**WORK TASK:** The entries shown next need to be written again word for word.

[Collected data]
(** * viberecipe: the extraction / normalisation / adaptation core

    A shallow embedding of the TypeScript sources

      - [src/lib/utils.ts]            (module [Utils])
      - [src/lib/tandoor-client.ts]   (module [Client])
      - [src/app/api/tandoor/route.ts](module [TandoorRoute])
      - [src/app/api/extract/route.ts](module [ExtractRoute])
      - [src/lib/api-helpers.ts]      (module [ApiHelpers])
      - [src/app/api/tandoor/route.ts], its handler (module [TandoorPost])
      - [src/app/api/tandoor/import/route.ts]       (module [ImportRoute])

    together with the properties the specification states about them
    and further properties of the code: its answers in every case, the
    requests it sends, and what it leaves unchanged.
    The regular expressions of the sources are kept as they are
    written and run by the matcher of module [RegExp]. *)

From Stdlib Require Import List ZArith NArith Bool String Ascii Lia.
From Stdlib Require Import DecimalString SpecFloat.
Import ListNotations.

Set Implicit Arguments.
Set Warnings "-register-all".

(* ================================================================== *)
(** * JavaScript strings

    A JavaScript string is a finite sequence of UTF-16 code units.  We
    keep exactly that: a code unit is a number, a string is a list of
    them.  String literals of the source, all of them ASCII, are
    written [lit "..."]. *)

Module JS.

Definition char := N.
Definition jsstring := list char.

Definition lit (s : string) : jsstring :=
  map N_of_ascii (list_ascii_of_string s).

**TASK RESPONSE:**
(** * viberecipe: the extraction / normalisation / adaptation core

    A shallow embedding of the TypeScript sources

      - [src/lib/utils.ts]            (module [Utils])
      - [src/lib/tandoor-client.ts]   (module [Client])
      - [src/app/api/tandoor/route.ts](module [TandoorRoute])
      - [src/app/api/extract/route.ts](module [ExtractRoute])
      - [src/lib/api-helpers.ts]      (module [ApiHelpers])
      - [src/app/api/tandoor/route.ts], its handler (module [TandoorPost])
      - [src/app/api/tandoor/import/route.ts]       (module [ImportRoute])

    together with the properties the specification states about them
    and further properties of the code: its answers in every case, the
    requests it sends, and what it leaves unchanged.
    The regular expressions of the sources are kept as they are
    written and run by the matcher of module [RegExp]. *)

From Stdlib Require Import List ZArith NArith Bool String Ascii Lia.
From Stdlib Require Import DecimalString SpecFloat.
Import ListNotations.

Set Implicit Arguments.
Set Warnings "-register-all".

(* ================================================================== *)
(** * JavaScript strings

    A JavaScript string is a finite sequence of UTF-16 code units.  We
    keep exactly that: a code unit is a number, a string is a list of
    them.  String literals of the source, all of them ASCII, are
    written [lit "..."]. *)

Module JS.

Definition char := N.
Definition jsstring := list char.

Definition lit (s : string) : jsstring :=
  map N_of_ascii (list_ascii_of_string s).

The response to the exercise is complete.